Two other significant changes were made in regards to the operation of the Rich
Patch Pusher. One change was to go back to having the pusher only assist
northbound ("uphill") trains. We ran all southbound ("downhill") trains
without the pushers, and I think we only had two incidents which were
related to train handling. I believe making this change helped to increase
overall throughput on the railroad. The other change related to pusher operation
was to only assign DTC blocks to the head end train once the pushers had tied
on. This change seemed successful as well by reducing the amount of chatter on
the radios and by decreasing the amount of time necessary to get the train
moving once the pushers tied on. We will likely continue with both these
This session also marked the first session where everyone in attendance had a
radio with a headset. It is simply amazing to me how much having the headsets
reduces the ambient noise in the room and allows operators to hear the
transmissions being made. Getting radios with headsets was definitely one of the
best things we've done as an operating group!
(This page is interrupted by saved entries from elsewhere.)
(* ===== verification/DivMerAlloc.v ===== *)
(** * Page allocator: allocation

    Behaviour of [mm_division_pages] and [mm_divpages_procmarea]: the blocks
    they return, the free pages they consume and when they fail. *)

From S2P Require Import Prelude PhyMem DivMer DivMerInv DivMerOps.

(** ** Effects on the free pages *)

(** The pages [lo .. hi-1] of area [mi] become free; nothing else changes but
    descriptors. *)
Definition frees (s s' : mmst) (mi lo hi : Z) : Prop :=
  sframe s s' /\
  (forall mj, freesum (bafs s') mj = freesum (bafs s) mj + (if mi =? mj then hi - lo else 0)) /\
  (forall mj j, freepg s' mj j <-> freepg s mj j \/ (mi = mj /\ lo <= j < hi)).

(** The pages [lo .. hi-1] of area [mi], free until now, are taken. *)
Definition takes (s s' : mmst) (mi lo hi : Z) : Prop :=
  sframe s s' /\
  (forall mj, freesum (bafs s') mj = freesum (bafs s) mj - (if mi =? mj then hi - lo else 0)) /\
  (forall mj j, freepg s' mj j <-> freepg s mj j /\ ~ (lo <= j < hi)) /\
  (forall mj j, lo <= j < hi -> freepg s mj j <-> mj = mi).

Lemma frees_msas s s' mi lo hi g : frees s s' mi lo hi -> frees s (with_msas g s') mi lo hi.
Proof. done. Qed.

Lemma takes_msas s s' mi lo hi g : takes s s' mi lo hi -> takes s (with_msas g s') mi lo hi.
Proof. done. Qed.

Lemma frees_refl s mi lo : frees s s mi lo lo.
Proof.
  split_and!; [done| |].
  - intros mj. destruct (mi =? mj); lia.
  - intros mj j. split; [auto|]. intros [?|[_ ?]]; [done|lia].
Qed.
Another first occurred at this session as well. For the first time, I had a car
with a resistive wheelset on the rear of every train. As a result, the
dispatchers were able to more closely monitor train progress over the railroad
when using the CATS dispatching software. I have received a new version of CATS
from Rodney, but I did not have time to upgrade the system prior to this
session, so Marcus and Todd used the version we had introduced at the May
Of the 17 trains planned to run during the session, we managed to completely run
10 of them. An 11th had almost completed its run when we stopped the session for
going out to supper as a crew. Three other trains were out on the road at the
end of the session as well. Only 3 trains did not get out of staging at all.
Reflecting upon this session, I'm very pleased with the overall pace of
operations and reliability of the railroad. I definitely feel like we're getting
"on track" towards my vision for the layout.
Future Operating Sessions
Future operating sessions have already been planned, as have improvements to
equipment, the layout, and operating procedures. Operations on the CSXT
Shenandoah Division will continue to get better as these improvements are
implemented and as the crews become more proficient, but I'm quite pleased with
the fact that the railroad is operating once again!